The case involves Robert Washburn, a former millwright at the Columbia Forest products plant at Klamath Falls.
Washburn had a state-issued card allowing him to use marijuana to ease neck and muscle pain that disrupted his sleep. But the company, which prohibited workers from coming to the plant with controlled substances in their system, fired Washburn in 2001 after he failed several urine tests.
Washburn sued the company, claiming it should have made an allowance for his disability.
A circuit court dismissed the lawsuit, citing a provision in the state medical marijuana law that employers don't have to "accommodate the medical use of marijuana in the workplace."
The appeals court disagreed, saying the test results didn't establish that Washburn had used the drug at work. Moreover, the appeals court said the lower court should decide whether, under the circumstances of the case, Washburn's employer should have had to allow his medical marijuana use.

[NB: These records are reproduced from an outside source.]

(* ===== verification/ContentSpec.v ===== *)
(** * What publishing and fetching content guarantee

    [BuildSignedManifest] splits a blob into chunks that reassemble to it, under a manifest
    that verifies. [FetchBlob] never writes a byte that the manifest does not vouch for,
    whatever the peers answer, and it succeeds as soon as one live holder of every piece is
    honest. *)
From S2P Require Import Prelude Types Crypto Hlc Sig Crdt Gate Peer Codec Engine Merkle Node.
From S2P Require Import Content Samples.

(** ** Chunking *)
Section chunking.
Context (body : bytes) (cs : Z) (Hcs : 0 < cs).

(** The chunk that starts at offset [i]. *)
Definition piece (i : Z) : bytes := take (Z.to_nat cs) (drop (Z.to_nat i) body).

Lemma chunk_piece i :
  0 <= i < len body ->
  take (Z.to_nat ((if i + cs >? len body then len body else i + cs) - i)) (drop (Z.to_nat i) body)
  = piece i.
Proof using Hcs.
  intros Hi. unfold piece, len in *. destruct (_ >? _) eqn:E; [|f_equal; lia].
  rewrite Z.gtb_ltb in E. bool_to_prop. rewrite !take_ge; rewrite ?length_drop; [done|lia..].
Qed.

Lemma piece_drop i : 0 <= i -> piece i ++ drop (Z.to_nat (i + cs)) body = drop (Z.to_nat i) body.
Proof using Hcs.
  intros Hi. unfold piece. rewrite <- (take_drop (Z.to_nat cs) (drop (Z.to_nat i) body)) at 2.
  rewrite drop_drop. do 2 f_equal. lia.
Qed.

Lemma chunkLoop_step fuel i :
  0 <= i < len body ->
  chunkLoop (S fuel) i body cs = piece i :: chunkLoop fuel (i + cs) body cs.
Proof using Hcs.
  intros Hi. cbn [chunkLoop]. destruct (i <? len body) eqn:E; bool_to_prop; [|lia].
  cbn [negb]. by rewrite chunk_piece.
Qed.

Lemma chunkLoop_end fuel i : len body <= i -> chunkLoop fuel i body cs = [].
Proof using.
  destruct fuel; [done|]. cbn [chunkLoop]. intros. destruct (i <? len body) eqn:E; [|done].
  bool_to_prop. lia.
Qed.

Lemma chunkLoop_join fuel i :
  0 <= i -> len body - i <= Z.of_nat fuel -> mjoin (chunkLoop fuel i body cs) = drop (Z.to_nat i) body.
Proof using Hcs.
  revert i. induction fuel as [|fuel IH]; intros i Hi Hf.
  - rewrite drop_ge; [done|]. unfold len in Hf. lia.
  - destruct (decide (i < len body)).
    + rewrite chunkLoop_step by lia.
      change (piece i ++ mjoin (chunkLoop fuel (i + cs) body cs) = drop (Z.to_nat i) body).
      rewrite IH by lia. by apply piece_drop.
    + rewrite chunkLoop_end by lia. rewrite drop_ge; [done|]. unfold len in *. lia.
Qed.

Lemma chunkLoop_lookup fuel i k c :
  0 <= i -> chunkLoop fuel i body cs !! k = Some c ->
  c = piece (i + Z.of_nat k * cs) /\ c <> [].
Proof using Hcs.
  revert i k. induction fuel as [|fuel IH]; intros i k Hi; [done|].
  destruct (decide (i < len body)); [|by rewrite chunkLoop_end by lia].
  rewrite chunkLoop_step by lia. destruct k as [|k].
  - intros [= <-]. split; [f_equal; lia|]. intros E%(f_equal length).
    unfold piece, len in *. rewrite length_take, length_drop in E. simpl in E. lia.
  - intros E. apply IH in E as [-> Hne]; [|lia]. split; [f_equal; lia|].
    done.
Qed.

Lemma chunkLoop_count fuel i :
  0 <= i -> len body - i <= Z.of_nat fuel -> i <= len body ->
  len (chunkLoop fuel i body cs) = (len body - i + cs - 1) / cs.
Proof using Hcs.
  revert i. induction fuel as [|fuel IH]; intros i Hi Hf Hl.
  - replace (len body - i) with 0 by lia. symmetry. apply Z.div_small. lia.
  - destruct (decide (i < len body)).
    + rewrite chunkLoop_step by lia. unfold len at 1. cbn [length]. rewrite Nat2Z.inj_succ.
      change (Z.of_nat (length ?l)) with (len l).
      destruct (decide (i + cs <= len body)).
      * rewrite IH by lia. replace (len body - i + cs - 1) with
          (len body - (i + cs) + cs - 1 + 1 * cs) by lia. rewrite Z.div_add by lia. lia.
      * rewrite chunkLoop_end by lia. apply Z.div_unique with (len body - i - 1); unfold len in *; cbn; lia.
    + replace i with (len body) by lia. rewrite chunkLoop_end by lia. symmetry.
      apply Z.div_small. lia.
Qed.
End chunking.

(** ** Manifests *)
Section manifests.
Context `{Sha256Laws} `{Ed25519Laws} `{ContentProtoLaws}.

(** The manifest of [BuildSignedManifest], before it is encoded. *)
Definition manifestOf (now : Z) (body : bytes) (cs : Z) (filename mime : string) (priv : bytes)
    : Manifest :=
  let cs := if cs =? 0 then 2 ^ 20 else cs in
  let m := mkManifestSig (sha256 body) (u64 (len body)) cs (ChunkBlob body cs).1 filename mime
             now (toBytes (nodeIDFromPub (ed_public priv))) in
  mkManifest m (ed_sign priv (signableManifestBytes m)).

Lemma BuildSignedManifest_eq now body cs fn mime priv mb mh hashes chunks :
  BuildSignedManifest now body cs fn mime priv = Some (mb, mh, hashes, chunks) ->
  marshalManifest (manifestOf now body cs fn mime priv) = Some mb /\ mh = sha256 mb /\
  ChunkBlob body (if cs =? 0 then 2 ^ 20 else cs) = (hashes, chunks).
Proof.
  unfold BuildSignedManifest, manifestOf. destruct (ChunkBlob _ _) as [hs cks] eqn:E.
  cbv zeta. cbn [fst]. destruct (marshalManifest _); [|done]. by intros [= -> <- -> ->].
Qed.

Lemma manifestOf_verifies now body cs fn mime priv :
  ed_key priv -> verifyManifestSig (manifestOf now body cs fn mime priv) = true.
Proof.
  intros Hk. unfold verifyManifestSig, manifestOf. cbn [mf_Sig mf_sig m_Publisher].
  unfold len. rewrite ed_sign_length by done. cbn [Z.of_nat Z.eqb].
  rewrite ofBytes_toBytes, pub_of_nodeID by (by apply ed_public_length). simpl.
  by apply ed_verify_sign.
Qed.

Lemma ChunkBlob_spec body cs hashes chunks :
  0 < cs -> ChunkBlob body cs = (hashes, chunks) ->
  mjoin chunks = body /\ hashes = sha256 <$> chunks /\
  len chunks = (len body + cs - 1) / cs /\
  (forall k c, chunks !! k = Some c -> c = piece body cs (Z.of_nat k * cs) /\ c <> []).
Proof.
  intros Hcs. unfold ChunkBlob. destruct (cs =? 0) eqn:E; bool_to_prop; [lia|].
  intros [= <- <-]. repeat apply conj; [|done|..].
  - by rewrite chunkLoop_join by (unfold len; lia).
  - rewrite chunkLoop_count by (unfold len; lia). by rewrite Z.sub_0_r.
  - intros k c Hc. by apply chunkLoop_lookup in Hc.
Qed.

(** C34 [BuildSignedManifest] succeeds on valid file names. The chunks it returns reassemble
    to the body; each but the last has the chunk size and none is empty; there are as many
    as the code reserves; the hashes are those of the chunks, in order. The encoded manifest
    decodes to one that lists these hashes, names the digest and size of the body and the
    signer, and passes the verification of [FetchBlob]; its digest is the address
    returned. *)
Theorem BuildSignedManifest_spec now body cs fn mime priv :
  ed_key priv -> 0 <= cs < 2 ^ 32 -> len body < 2 ^ 63 ->
  validString fn = true -> validString mime = true ->
  let size := if cs =? 0 then 2 ^ 20 else cs in
  exists mb hashes chunks m,
    BuildSignedManifest now body cs fn mime priv = Some (mb, sha256 mb, hashes, chunks) /\
    mjoin chunks = body /\ hashes = sha256 <$> chunks /\
    len chunks = (len body + size - 1) / size /\
    (forall k c, chunks !! k = Some c ->
       c <> [] /\ len c <= size /\ (S k < length chunks -> len c = size)%nat) /\
    unmarshalManifest mb = Some m /\ verifyManifestSig m = true /\
    m_Chunks (mf_sig m) = hashes /\ m_BlobHash (mf_sig m) = sha256 body /\
    m_TotalSize (mf_sig m) = len body /\ m_ChunkSize (mf_sig m) = size /\
    pubFromNodeID (ofBytes (m_Publisher (mf_sig m))) = Some (ed_public priv).
Proof.
  intros Hk Hcs Hb Hfn Hmime size.
  destruct (ChunkBlob body size) as [hashes chunks] eqn:E.
  assert (Hsize : 0 < size) by (unfold size; destruct (cs =? 0) eqn:?; bool_to_prop; lia).
  destruct (marshalManifest_encodable (manifestOf now body cs fn mime priv)) as [mb Hmb];
    [done..|].
  exists mb, hashes, chunks, (manifestOf now body cs fn mime priv).
  destruct (ChunkBlob_spec _ _ _ _ Hsize E) as (Hj & Hh & Hc & Hp).
  split.
  { unfold BuildSignedManifest. fold size. rewrite E. unfold manifestOf in Hmb. fold size in Hmb.
    rewrite E in Hmb. cbn [fst] in Hmb. by rewrite Hmb. }
  repeat apply conj; try done.
  - intros k c Hk'. pose proof (lookup_lt_Some _ _ _ Hk') as Hlt.
    destruct (Hp k c Hk') as [-> Hne]. repeat apply conj; [done|..].
    + unfold piece, len. rewrite length_take. lia.
    + intros HS. destruct (lookup_lt_is_Some_2 chunks (S k) HS) as [c' Hc'].
      destruct (Hp _ _ Hc') as [-> Hne']. unfold piece, len in *. rewrite length_take, length_drop.
      enough (Z.of_nat (S k) * size < len body) by (unfold len in *; lia).
      destruct (decide (Z.of_nat (S k) * size < len body)); [done|]. destruct Hne'.
      rewrite drop_ge; [by rewrite take_nil|]. unfold len in *. lia.
  - by apply unmarshal_marshalManifest.
  - by apply manifestOf_verifies.
  - unfold manifestOf. fold size. by rewrite E.
  - unfold manifestOf. cbn. apply u64_small. unfold is_u64, len in *. lia.
  - unfold manifestOf. cbn [mf_sig m_Publisher]. rewrite ofBytes_toBytes.
    apply pub_of_nodeID. by apply ed_public_length.
Qed.
End manifests.

(** ** Fetching *)
Section fetching.
Context `{Sha256} `{Ed25519} `{ContentProto} `{MapOrder} (w : world).

(** Where the bytes of a fetch can come from: an answer to a request, or the local
    provider. *)
Definition source (c : content) (hash b : bytes) : Prop :=
  (exists p id, w_answer w p id hash = Body b) \/
  (exists prov, c_provider c = Some prov /\ Read prov hash = inl b).
(* ===== verification/SimLemmas.v ===== *)
(** * The simulator's loops

    What [sendFrame] schedules, what the two loops of [Step] do to the nodes and to the queue,
    and the invariant of a mesh. *)
From S2P Require Import Prelude Types Crypto Sim SimHeap.
From Stdlib Require Import QArith Lqa.
#[local] Open Scope Z_scope.

Section lemmas.
Context {S R : Type} `{SimNode S} `{Rng R} `{!RngLaws R} `{MapOrder}.
Implicit Types m : Mesh S R.

(** The delays of the links are at most [D], and no time overflows. *)
Definition linksBounded (D : Z) m : Prop :=
  1 <= D < 2 ^ 60 /\
  forall a b e, edgeOf m a b = Some e ->
    0 <= LatencyMs e /\ JitterMs e < 2 ^ 60 /\ LatencyMs e + Z.max 0 (JitterMs e) <= D.

(** The queue is a heap of frames that are due later than now, and at most [D] later. *)
Definition meshOK (D : Z) m : Prop :=
  linksBounded D m /\ heap (pendingFrames m) /\ 0 <= now m < 2 ^ 60 /\
  Forall (fun p => now m < deliveryAt p <= now m + D) (pendingFrames m).

(** ** [sendFrame] *)

Definition hasEdge m (f : simFrame) : Prop := is_Some (edgeOf m (f_From f) (f_To f)).

#[global] Instance hasEdge_dec m f : Decision (hasEdge m f) := _.

(** A link that loses nothing. *)
Definition lossless m (f : simFrame) : Prop :=
  forall e, edgeOf m (f_From f) (f_To f) = Some e -> (LossPct e <= 0)%Q.
(* ===== verification/SimSamples.v ===== *)
(** * A sample mesh

    A toy encoding of records, a random source that always draws zero, and a line of three
    flooding nodes, on which the examples of the simulator's properties evaluate. *)
From S2P Require Import Prelude Types Crypto Sim SimHeap SimLemmas StubNode.
From Stdlib Require Import QArith.
#[local] Open Scope Z_scope.

Module ToyJson.
(** The strings end at a byte that is not ASCII. *)
Definition mark : byte := byteOfZ 255.

Fixpoint span (l : bytes) : bytes * bytes :=
  match l with
  | [] => ([], [])
  | b :: l' => if byteZ b <? 128 then (b :: (span l').1, (span l').2) else ([], l')
  end.

Lemma span_app s l : forallb (fun b => byteZ b <? 128) s = true -> span (s ++ mark :: l) = (s, l).
Proof.
  induction s as [|b s IH]; cbn [forallb app span]; [intros _; reflexivity|].
  intros [-> Hs]%andb_true_iff. by rewrite IH.
Qed.

Definition marshal (r : simRecord) : bytes :=
  toBytes (sr_Topic r) ++ mark :: toBytes (sr_NodeID r) ++ mark ::
    be_put 8 (sr_HLC r) ++ (if sr_Tombstone r then x01 else x00) :: sr_Body r.

Definition unmarshal (b : bytes) : simRecord + string :=
  let '(t, b) := span b in
  let '(n, b) := span b in
  match drop 8 b with
  | d :: body =>
      inl (mkSimRecord (ofBytes t) (ofBytes n) (be_get (take 8 b)) body (Byte.eqb d x01))
  | [] => inr "short"%string
  end.

#[export] Instance json : Json := {| json_Marshal := marshal; json_Unmarshal := unmarshal |}.

#[export] Instance laws : JsonLaws.
Proof.
  split. intros [t n h b d] Ht Hn Hh.
  unfold json_Unmarshal, json_Marshal, json, unmarshal, marshal.
  cbn [sr_Topic sr_NodeID sr_HLC sr_Body sr_Tombstone] in *.
  rewrite (span_app (toBytes t)) by exact Ht. rewrite (span_app (toBytes n)) by exact Hn.
  rewrite drop_app_length', take_app_length' by (by rewrite length_be_put).
  rewrite be_get_put, Z.mod_small, !ofBytes_toBytes by exact Hh. by destruct d.
Qed.
End ToyJson.

Module ToyRng.
#[export] Instance rng : Rng () :=
  {| rng_new _ := (); rng_Float64 _ := ((), 0%Q); rng_Intn _ _ := ((), 0) |}.
#[export] Instance laws : RngLaws ().
Proof. split; cbn; [split; [discriminate | reflexivity] | lia]. Qed.
End ToyRng.

(** ** A line of three nodes *)

Module Line.
Import ToyJson ToyRng.
#[local] Existing Instances ToySha256.hash std_order.

Definition link (a b : string) : Edge := mkEdge a b 2 1 0 0.

Definition line : Mesh StubNode () :=
  AddEdge (AddEdge (AddEdge (AddEdge
    (AddNode (AddNode (AddNode (NewMesh 7)
       (NewStubNode "a" ["b"])) (NewStubNode "b" ["a"; "c"])) (NewStubNode "c" ["b"]))
    (link "a" "b")) (link "b" "a")) (link "b" "c")) (link "c" "b").

(** The node at the end of the line has a payload to send. *)
Definition busy : Mesh StubNode () :=
  set_nodes line
    (<["a" := stubPublish "fleet" 5 (toBytes "up") (NewStubNode "a" ["b"])]> (nodes line)).

Lemma line_meshOK : meshOK 3 line.
Proof.
  unfold line. repeat (apply AddEdge_ok; [|cbn; lia..]).
  split; [split; [lia|]|]; [intros a b e He; discriminate He|].
  split; [apply heap_nil|]. split; [cbn; lia | constructor].
Qed.
End Line.
(** A slot holds what it held, or the record that came in. *)
Lemma record_source recs r topic id r0 :
  getRecord
    (<[sr_Topic r :=
        let byNode := default ∅ (recs !! sr_Topic r) in
        match byNode !! sr_NodeID r with
        | Some existing => if sr_HLC r >? sr_HLC existing then <[sr_NodeID r := r]> byNode else byNode
        | None => <[sr_NodeID r := r]> byNode
        end]> recs) topic id = Some r0 ->
  getRecord recs topic id = Some r0 \/ r0 = r.
Proof.
  rewrite getRecord_insert. case_decide as Ht; [subst topic|by left]. cbv zeta.
  assert (Hins : <[sr_NodeID r := r]> (default ∅ (recs !! sr_Topic r)) !! id = Some r0 ->
    getRecord recs (sr_Topic r) id = Some r0 \/ r0 = r).
  { intros [[_ ->] | [_ Hr]]%lookup_insert_Some; [by right|left]. by rewrite <- getRecord_default. }
  repeat case_match; try exact Hins; intros Hr; left; by rewrite <- getRecord_default.
Qed.

Record received (f : simFrame) (n n' : StubNode) : Prop := {
  rcv_id : stub_id n' = stub_id n;
  rcv_peers : stub_peers n' = stub_peers n;
  rcv_delivered : stub_delivered n' = {[ sha256 (f_Body f) ]} ∪ stub_delivered n;
  rcv_pending : forall f', f' ∈ stub_pending n' <->
    f' ∈ stub_pending n \/
    ((sha256 (f_Body f) ∉ stub_delivered n) /\ (exists r, decodeRecord (f_Body f) = inl r) /\
     exists p, p ∈ stub_peers n /\ p <> stub_id n /\ p <> f_From f /\
       f' = mkSimFrame (stub_id n) p (f_Body f));
  rcv_keeps : forall topic id hlc, slotNewer n topic id hlc -> slotNewer n' topic id hlc;
  rcv_takes : forall r, sha256 (f_Body f) ∉ stub_delivered n -> decodeRecord (f_Body f) = inl r ->
    slotNewer n' (sr_Topic r) (sr_NodeID r) (sr_HLC r);
  rcv_source : forall topic id r, getRecord (stub_records n') topic id = Some r ->
    getRecord (stub_records n) topic id = Some r \/ decodeRecord (f_Body f) = inl r
}.

Lemma stubReceive_received t f n : received f n (stubReceive t f n).1.
Proof.
  unfold stubReceive. case_decide as Hin; cbn [fst].
  { split; try done; [set_solver| |by left]. intros f'. split; [tauto|].
    intros [? | (? & _)]; done. }
  destruct (decodeRecord (f_Body f)) as [r|e] eqn:Hd; cbn [fst].
  2: { split; try done; [|congruence|by left]. intros f'. split; [tauto|].
       intros [? | (_ & [r ?] & _)]; [done | congruence]. }
  set (n' := mkStub _ _ _ _ _). destruct (newer_wins n n' r) as [Htakes Hkeeps]; [done|].
  split; try done; [|intros r0 _ Hr; rewrite Hd in Hr; by injection Hr as <-
    |intros topic id r0 [? | ->]%record_source; [by left | by right]].
  intros f'. cbn. rewrite elem_of_app, elem_of_floodFrames. f_equiv. split.
  - intros (p & Hp & [Hs1 Hs2]%orb_false_iff & ->). split; [done|]. split; [eauto|].
    exists p. apply String.eqb_neq in Hs1, Hs2. done.
  - intros (_ & _ & p & Hp & ? & ? & ->). exists p.
    rewrite orb_false_iff, !String.eqb_neq. done.
Qed.
End receive.

(** ** The invariant of one publication *)

Section flood.
Context `{Sha256} `{Json} `{MapOrder}.
Context (r : simRecord) (peersOf : string -> list string) (K : simRecord -> Prop).

Abbreviation payload := (encodeRecord r).
Definition ours (f : simFrame) : Prop := sha256 (f_Body f) = sha256 payload.

Implicit Types (ns : gmap string StubNode) (air : list (Z * simFrame)).

Definition has ns (id : string) : Prop :=
  exists n, ns !! id = Some n /\ sha256 payload ∈ stub_delivered n.

#[global] Instance has_dec ns id : Decision (has ns id).
Proof.
  destruct (ns !! id) as [n|] eqn:Hn; [|right; intros (? & ? & _); congruence].
  destruct (decide (sha256 payload ∈ stub_delivered n)); [left; exists n; done|].
  right. intros (? & ? & ?). congruence.
Defined.

(** Every frame with the hash of the payload is the payload, from a node that has it; every
    node that has it has the record, or a newer one. *)
Definition faithful ns air : Prop :=
  (forall id n, ns !! id = Some n ->
     stub_id n = id /\ stub_peers n = peersOf id /\
     (forall f, f ∈ stub_pending n -> ours f ->
        f_Body f = payload /\ f_From f = id /\ has ns id /\ f_To f ∈ peersOf id /\ f_To f <> id) /\
     (has ns id -> slotNewer n (sr_Topic r) (sr_NodeID r) (sr_HLC r))) /\
  (forall x, x ∈ air -> ours x.2 -> f_Body x.2 = payload /\ has ns (f_From x.2)).

(** The records in the slots, and those that frames carry, are from [K]. *)
Definition sourced ns air : Prop :=
  (forall id n, ns !! id = Some n ->
     (forall topic o r0, getRecord (stub_records n) topic o = Some r0 -> K r0) /\
     (forall f r0, f ∈ stub_pending n -> decodeRecord (f_Body f) = inl r0 -> K r0)) /\
  (forall x r0, x ∈ air -> decodeRecord (f_Body x.2) = inl r0 -> K r0).

(** [p] has the payload, or it is on its way and due by [t]; what is still queued at a node
    is due by [T]. *)
Definition owed ns air (p : string) (t T : Z) : Prop :=
  has ns p \/
  (exists x, x ∈ air /\ f_To x.2 = p /\ ours x.2 /\ x.1 <= t) \/
  (T <= t /\ exists q n f, ns !! q = Some n /\ f ∈ stub_pending n /\ f_To f = p /\ ours f).

(** Whoever has it owes it to its peers. *)
Definition spread ns air (T : Z) : Prop :=
  forall id p, has ns id -> p ∈ peersOf id -> p <> id -> owed ns air p T T.

(** ** The arrival of a frame *)

Lemma receive_stub t ns f :
  receive t ns f = ns /\ ns !! f_To f = None \/
  exists n n', ns !! f_To f = Some n /\ received f n n' /\
    receive t ns f = <[f_To f := n']> ns.
Proof.
  unfold receive. destruct (ns !! f_To f) as [n|] eqn:Hn; [right | by left].
  exists n, (stubReceive t f n).1. split; [done|]. split; [apply stubReceive_received | done].
Qed.

Lemma has_receive t ns f id :
  has (receive t ns f) id <-> has ns id \/ (is_Some (ns !! id) /\ f_To f = id /\ ours f).
Proof.
  destruct (receive_stub t ns f) as [[-> Hn] | (n & n' & Hn & Hr & ->)].
  { split; [tauto|]. intros [? | (Hs & <- & _)]; [done|]. rewrite Hn in Hs. by destruct Hs. }
  unfold has, ours. destruct (decide (id = f_To f)) as [-> | Hne].
  - rewrite lookup_insert_eq, Hn. split.
    + intros (? & [= <-] & Hin). rewrite (rcv_delivered _ _ _ Hr) in Hin.
      apply elem_of_union in Hin as [Hin%elem_of_singleton | Hin]; [right | left]; eauto.
    + intros Hor. exists n'. split; [done|]. rewrite (rcv_delivered _ _ _ Hr), elem_of_union.
      destruct Hor as [(? & [= <-] & Hin) | (_ & _ & ->)]; [by right|].
      left. by apply elem_of_singleton.
  - rewrite lookup_insert_ne by done. split; [tauto|]. intros [? | (_ & ? & _)]; congruence.
Qed.

Lemma sourced_receive t ns x air : sourced ns (x :: air) -> sourced (receive t ns x.2) air.
Proof.
  intros [Hns Hair]. split; [|intros y r0 Hy; apply Hair; by right].
  destruct (receive_stub t ns x.2) as [[-> _] | (n & n' & Hn & Hr & ->)]; [exact Hns|].
  intros id m [[<- <-] | [_ Hm]]%lookup_insert_Some; [|by apply (Hns id)].
  destruct (Hns _ _ Hn) as [Hslots Hpend]. split.
  - intros topic o r0 [Ho | Hd]%(rcv_source _ _ _ Hr); [eauto|]. apply (Hair x); [left | done].
  - intros f r0 [Hf | (_ & _ & p & _ & _ & _ & ->)]%(rcv_pending _ _ _ Hr); [eauto|].
    apply (Hair x). left.
Qed.

Context (Hdec : decodeRecord payload = inl r).

Lemma faithful_receive t ns x air :
  faithful ns (x :: air) -> faithful (receive t ns x.2) air.
Proof.
  intros [Hns Hair]. set (f := x.2).
  assert (Hx : ours f -> f_Body f = payload /\ has ns (f_From f)) by (apply Hair; left).
  assert (Hmono : forall id, has ns id -> has (receive t ns f) id).
  { intros id ?. apply has_receive. tauto. }
  split.
  2: { intros y Hy Ho. destruct (Hair y) as [? ?]; [by right | done|]. split; [done | auto]. }
  destruct (receive_stub t ns f) as [[Heq Hn] | (n & n' & Hn & Hr & Heq)].
  { rewrite Heq. exact Hns. }
  intros id m Hm. rewrite Heq in Hm.
  destruct (decide (id = f_To f)) as [-> | Hne].
  - rewrite lookup_insert_eq in Hm. injection Hm as <-.
    destruct (Hns _ _ Hn) as (Hid & Hpeers & Hpend & Hslot).
    rewrite (rcv_id _ _ _ Hr), (rcv_peers _ _ _ Hr). split; [done|]. split; [done|]. split.
    + intros g Hg Ho. apply (rcv_pending _ _ _ Hr) in Hg as [Hg | (_ & _ & p & Hp & Hpid & _ & ->)].
      * destruct (Hpend g Hg Ho) as (? & ? & ? & ?). auto.
      * unfold ours in *. cbn in *. destruct Hx as [? _]; [done|]. split; [done|]. split; [done|].
        split; [apply has_receive; right; eauto|]. split; congruence.
    + intros Hhas. apply has_receive in Hhas.
      destruct (decide (sha256 payload ∈ stub_delivered n)) as [Hin | Hnin].
      { apply (rcv_keeps _ _ _ Hr), Hslot. exists n. done. }
      destruct Hhas as [(n0 & Hn0 & Hin) | (_ & _ & Ho)]; [congruence|].
      destruct (Hx Ho) as [Hb _].
      apply (rcv_takes _ _ _ Hr); [unfold ours in Ho; congruence | by rewrite Hb].
  - rewrite lookup_insert_ne in Hm by done. destruct (Hns id m Hm) as (? & ? & Hpend & Hslot).
    split; [done|]. split; [done|]. split.
    + intros g Hg Ho. destruct (Hpend g Hg Ho) as (? & ? & ? & ?). auto.
    + intros [Hh | (_ & ? & _)]%has_receive; [auto | congruence].
Qed.

Lemma owed_receive t ns x air p u T :
  owed ns (x :: air) p u T -> is_Some (ns !! p) -> owed (receive t ns x.2) air p u T.
Proof.
  intros [Hp | [(y & Hy & Hto & Ho & Hle) | (HT & q & n & f & Hn & Hf & Hto & Ho)]] Hs.
  - left. apply has_receive. by left.
  - apply elem_of_cons in Hy as [-> | Hy].
    + left. apply has_receive. by right.
    + right. left. eauto.
  - right. right. split; [done|].
    destruct (receive_stub t ns x.2) as [[-> _] | (m & m' & Hm & Hr & ->)]; [eauto 10|].
    destruct (decide (q = f_To x.2)) as [-> | Hne].
    + exists (f_To x.2), m', f. rewrite lookup_insert_eq. split; [done|].
      split; [|done]. apply (rcv_pending _ _ _ Hr). left. congruence.
    + exists q, n, f. rewrite lookup_insert_ne; done.
Qed.

(** Every peer of a node is a node. *)
Definition closed ns : Prop :=
  forall id p, is_Some (ns !! id) -> p ∈ peersOf id -> is_Some (ns !! p).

The Supreme Court is to hear arguments in the case on Nov. 7.
Business groups say employers are highly concerned over the prospect of having to tolerate workers who use drugs.
J.L. Wilson, Oregon director of the National Federation of Independent Business, said Wednesday that the appellate court's "absurd" ruling "clearly took away the ability of employers to manage workplace practices and keep people out of harm's way,"
But David Fidanque, executive director of the Oregon arm of the American Civil Liberties Union, said employers should have to make allowances for workers using marijuana legally to relieve medical problems.
"It's important for the law to understand that medical marijuana patients are disabled Oregonians who are entitled to accommodations like other disabled people," he said.
Businesses, however, fear the appeals court ruling opens the door for unreasonable requirements.
"I don't think even proponents of medical marijuana thought we would have to accommodate it in the workplace," said Lisa Trussell of Associated Oregon Industries, a major business lobbying group.
"An employee could take a break in some parking lot and smoke medical marijuana and come back to work, and unless I could prove impairment, I couldn't do anything about it," she said.